Interessados em manter as populações na dependência económica e na privação das riquezas (sob pretexto de que estas são “capitalistas”), para depois as escravizarem às agendas da CGTP e dos partidos marxistas, os “suspeitos do costume” escolheram agora como inimigo o Lítio, uma substância mineral rara que os pa- íses ricos e civilizados consideram ser, precisamente, o “novo petróleo”, tal o seu valor comercial.

Indispensável no fabrico da nova geração de baterias dos telemóveis ou das novas viaturas eléctricas, e utilizado pela indústria farmacêutica em medicamentos tão relevantes como os que asseguram a estabilização de doentes de várias patologias psiquiátricas, o Lítio poderia representar para Portugal, onde as jazidas deste metal são abundantes, uma quase independência económica.
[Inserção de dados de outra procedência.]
(** * gcp_pilot.datastore: a shallow embedding of the object-mapping layer

    The development follows [src/gcp_pilot/datastore.py]:
    - Python values, classes and exceptions (the data the module handles);
    - the helpers [_chunks] and [_starts_with_operator];
    - [Metadata.from_dict] / [Metadata.to_dict] (record <-> property bag);
    - a small model of the datastore client the manager talks to;
    - [Manager]: [_build_filter], [_iterate], [query], [filter], [get],
      [create], [delete].

    Python dictionaries keep insertion order, so they are association
    lists here; strings are UTF-8 byte strings. *)

From Stdlib Require Import String Ascii List ZArith Bool Arith Lia DecimalString.
Import ListNotations.
Open Scope string_scope.
Open Scope list_scope.
Open Scope nat_scope.

Set Implicit Arguments.
Set Warnings "-register-all".

(** ** Python values *)

(** Naive [datetime.datetime] objects. *)
Record datetime := mk_datetime {
  year : nat; month : nat; day : nat;
  hour : nat; minute : nat; second : nat; microsecond : nat
}.

(** Values an [Enum] member may carry and a dataclass field may default to. *)
Inductive prim :=
| PNone
| PBool (b : bool)
| PInt (z : Z)
| PStr (s : string).

(** How a dataclass field is initialised when the constructor gets no
    argument for it. *)
Inductive default :=
| Required
| Default (p : prim)
| DefaultFactoryList
| DefaultFactoryDict.

(** Classes and [typing] aliases that can annotate a field.  [DocClass] is a
    (dataclass) subclass of [EmbeddedDocument]; [concrete] tells a [Document]
    subclass (it has a manager and a primary key) from an embedded one. *)
Inductive pytype :=
| KAny
| KInt
| KStr
| KBool
| KDatetime
| EnumClass (name : string) (members : list (string * prim))
| DocClass (name : string) (concrete : bool)
           (fields : list (string * pytype)) (defaults : list (string * default))
| ListOf (inner : pytype)
| DictOf (key_klass value_klass : pytype).

Inductive pyval :=
| VNone
| VBool (b : bool)
| VInt (z : Z)
| VStr (s : string)
| VDatetime (d : datetime)
| VEnum (cls : string) (member : string) (v : prim)
| VDoc (cls : pytype) (attrs : list (string * pyval))
| VList (items : list pyval)
| VDict (items : list (pyval * pyval)).

Definition of_prim (p : prim) : pyval :=
  match p with
  | PNone => VNone
  | PBool b => VBool b
  | PInt z => VInt z
  | PStr s => VStr s
  end.

(** ** Exceptions *)

Inductive unsupported :=
| LookupKeyFormat (extra : list string)   (* "Unsupported lookup key format {extra}" *)
| Lookup (operator : string).             (* "Unsupported lookup {operator}" *)

Inductive exn :=
| UnsupportedFormatException (what : unsupported)
| ValidationError (msg : string)
| DoesNotExist (cls : pytype) (filters : pyval)
| MultipleObjectsFound (cls : pytype) (filters : pyval)
| TypeError (msg : string)
| ValueError (msg : string)
| AttributeError (msg : string)
| KeyError (key : string)
| RecursionError
| OutOfFuel.   (* model only: a loop was cut off by its iteration bound *)

Inductive result (A : Type) :=
| Ok (a : A)
| Raise (e : exn).
Arguments Ok {A} a.
Arguments Raise {A} e.

Definition bind {A B} (r : result A) (k : A -> result B) : result B :=
  match r with
  | Ok a => k a
  | Raise e => Raise e
  end.

Declare Scope py_scope.
Delimit Scope py_scope with py.
Notation "x <- r ;; k" := (bind r (fun x => k))
  (at level 61, r at next level, right associativity) : py_scope.
Open Scope py_scope.

(** [[f(x) for x in xs]] with a fallible [f]: the first failure aborts. *)
Fixpoint mapM {A B} (f : A -> result B) (xs : list A) : result (list B) :=
  match xs with
  | [] => Ok []
  | x :: rest =>
      y <- f x ;;
      ys <- mapM f rest ;;
      Ok (y :: ys)
  end.

(** ** The parts of the Python runtime the module calls into

    [str(value)], [int(text)] and [datetime.fromisoformat(text)] belong to
    the interpreter, not to this module; they are taken as parameters. *)
Record Runtime := {
  py_str : pyval -> string;
  int_of_str : string -> result Z;
  fromisoformat : string -> result datetime
}.

(** The ranges [datetime] accepts (the length of each month aside). *)
Definition datetime_ok (d : datetime) : Prop :=
  1 <= year d < 10 ^ 4 /\ 1 <= month d <= 12 /\ 1 <= day d <= 31
  /\ hour d < 24 /\ minute d < 60 /\ second d < 60 /\ microsecond d < 10 ^ 6.

Record RuntimeLaws (rt : Runtime) : Prop := {
  (** [str(s)] of a string is the string itself *)
  str_of_str : forall s, py_str rt (VStr s) = s;
  (** [datetime.fromisoformat] reads back what [str] prints *)
  fromisoformat_str :
    forall d, datetime_ok d -> fromisoformat rt (py_str rt (VDatetime d)) = Ok d
}.

(** ** Strings *)

(** [s.split(sep)] for a non-empty separator: scan left to right, cut at
    each occurrence, never overlapping.  [skip] counts the characters of a
    separator that has just been matched and still have to be dropped. *)
Fixpoint split_from (sep : string) (skip : nat) (cur : string) (s : string)
  : list string :=
  match s with
  | EmptyString => [cur]
  | String c rest =>
      match skip with
      | S k => split_from sep k cur rest
      | O =>
          if prefix sep s
          then cur :: split_from sep (String.length sep - 1) EmptyString rest
          else split_from sep 0 (cur ++ String c EmptyString)%string rest
      end
  end.

Definition split (sep s : string) : list string := split_from sep 0 EmptyString s.

(** Iterating a [str] yields its characters, each a one-character string. *)
Fixpoint chars (s : string) : list string :=
  match s with
  | EmptyString => []
  | String c rest => String c EmptyString :: chars rest
  end.

(** U+FFFD in UTF-8. *)
Definition HIGH_SENTINEL : string :=
  String (ascii_of_nat 239) (String (ascii_of_nat 191) (String (ascii_of_nat 189) EmptyString)).

(** [x in xs] for strings. *)
Definition mem (x : string) (xs : list string) : bool :=
  existsb (String.eqb x) xs.

(** ** Module-level definitions *)

Definition DEFAULT_PK_FIELD : string := "id".
Definition MAX_ITEMS_PER_OPERATIONS : nat := 500.

(** [range(start, stop, step)] for a positive step; [fuel] bounds the number
    of elements ([stop - start] always suffices). *)
Fixpoint range_from (fuel start stop step : nat) : list nat :=
  match fuel with
  | O => []
  | S fuel' =>
      if start <? stop then start :: range_from fuel' (start + step) stop step
      else []
  end.

Definition range (start stop step : nat) : list nat :=
  range_from (stop - start) start stop step.

(** [lst[i:j]] *)
Definition slice {A} (lst : list A) (i j : nat) : list A :=
  firstn (j - i) (skipn i lst).

(** [_chunks(lst, n)]: the generator is consumed by a [for] loop, so the
    yielded chunks are collected in order. *)
Definition _chunks {A} (lst : list A) (n : nat) : list (list A) :=
  map (fun i => slice lst i (i + n)) (range 0 (length lst) n).

Definition filter3 : Type := string * string * pyval.

(** [_starts_with_operator(lookup_fields, value)] *)
Definition _starts_with_operator (rt : Runtime)
  (lookup_fields : list string) (value : pyval) : list filter3 :=
  let field_name := String.concat "." lookup_fields in
  [ (field_name, ">=", value);
    (field_name, "<=", VStr (py_str rt value ++ HIGH_SENTINEL)%string) ].

(** ** Built-in protocols on values *)

(** [bool(value)] *)
Definition truthy (v : pyval) : bool :=
  match v with
  | VNone => false
  | VBool b => b
  | VInt z => negb (z =? 0)%Z
  | VStr s => negb (s =? EmptyString)%string
  | VList items => match items with [] => false | _ => true end
  | VDict items => match items with [] => false | _ => true end
  | VDatetime _ | VEnum _ _ _ | VDoc _ _ => true
  end.

Definition is_none (v : pyval) : bool :=
  match v with VNone => true | _ => false end.

(** Dataclasses with [eq=True] (the default) and lists and dicts cannot be
    dictionary keys. *)
Definition hashable (v : pyval) : bool :=
  match v with
  | VDoc _ _ | VList _ | VDict _ => false
  | _ => true
  end.

Definition datetime_eqb (a b : datetime) : bool :=
  (year a =? year b) && (month a =? month b) && (day a =? day b)
  && (hour a =? hour b) && (minute a =? minute b) && (second a =? second b)
  && (microsecond a =? microsecond b).

Definition Z_of_bool (b : bool) : Z := if b then 1%Z else 0%Z.

(** [a == b] on hashable values: [bool] is a subclass of [int], enum members
    are compared by identity. *)
Definition key_eqb (a b : pyval) : bool :=
  match a, b with
  | VNone, VNone => true
  | VBool x, VBool y => Bool.eqb x y
  | VInt x, VInt y => (x =? y)%Z
  | VBool x, VInt y => (Z_of_bool x =? y)%Z
  | VInt x, VBool y => (x =? Z_of_bool y)%Z
  | VStr x, VStr y => (x =? y)%string
  | VDatetime x, VDatetime y => datetime_eqb x y
  | VEnum c m _, VEnum c' m' _ => (c =? c')%string && (m =? m')%string
  | _, _ => false
  end.

(** Dictionaries with arbitrary keys: [d[k]], [k in d], [d[k] = v]. *)
Fixpoint dict_get (d : list (pyval * pyval)) (k : pyval) : option pyval :=
  match d with
  | [] => None
  | (k', v) :: rest => if key_eqb k' k then Some v else dict_get rest k
  end.

Fixpoint dict_replace (d : list (pyval * pyval)) (k v : pyval)
  : list (pyval * pyval) :=
  match d with
  | [] => []
  | (k', v') :: rest =>
      if key_eqb k' k then (k', v) :: rest else (k', v') :: dict_replace rest k v
  end.

Definition dict_set (d : list (pyval * pyval)) (k v : pyval)
  : result (list (pyval * pyval)) :=
  if negb (hashable k) then Raise (TypeError "unhashable type")
  else match dict_get d k with
       | Some _ => Ok (dict_replace d k v)
       | None => Ok (d ++ [(k, v)])
       end.

(** Dictionaries whose keys are known to be strings (keyword arguments,
    [self.fields], entity properties). *)
Fixpoint assoc_get {A} (d : list (string * A)) (k : string) : option A :=
  match d with
  | [] => None
  | (k', v) :: rest => if (k' =? k)%string then Some v else assoc_get rest k
  end.

Fixpoint assoc_replace {A} (d : list (string * A)) (k : string) (v : A)
  : list (string * A) :=
  match d with
  | [] => []
  | (k', v') :: rest =>
      if (k' =? k)%string then (k', v) :: rest else (k', v') :: assoc_replace rest k v
  end.

Definition assoc_set {A} (d : list (string * A)) (k : string) (v : A)
  : list (string * A) :=
  match assoc_get d k with
  | Some _ => assoc_replace d k v
  | None => d ++ [(k, v)]
  end.

Definition keys {A} (d : list (string * A)) : list string := map fst d.

(** A string-keyed dictionary as a value. *)
Definition as_dict (d : list (string * pyval)) : pyval :=
  VDict (map (fun kv => (VStr (fst kv), snd kv)) d).

(** [for i in value] *)
Definition py_iter (v : pyval) : result (list pyval) :=
  match v with
  | VList items => Ok items
  | VDict items => Ok (map fst items)
  | VStr s => Ok (map VStr (chars s))
  | _ => Raise (TypeError "object is not iterable")
  end.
Mas nada é assim tão simples, sempre que a extrema-esquerda resolve intrometer-se. Em nome de um vago e nunca explicado “interesse do povo”, activistas do “quanto pior, melhor” tudo fazem para boicotar um investimento avultado na prospecção de Lítio, da ordem dos 500 milhões de euros, e que poderá ser o primeiro passo no aproveitamento de uma matéria-prima indispensável já hoje e com um enorme potencial no futuro.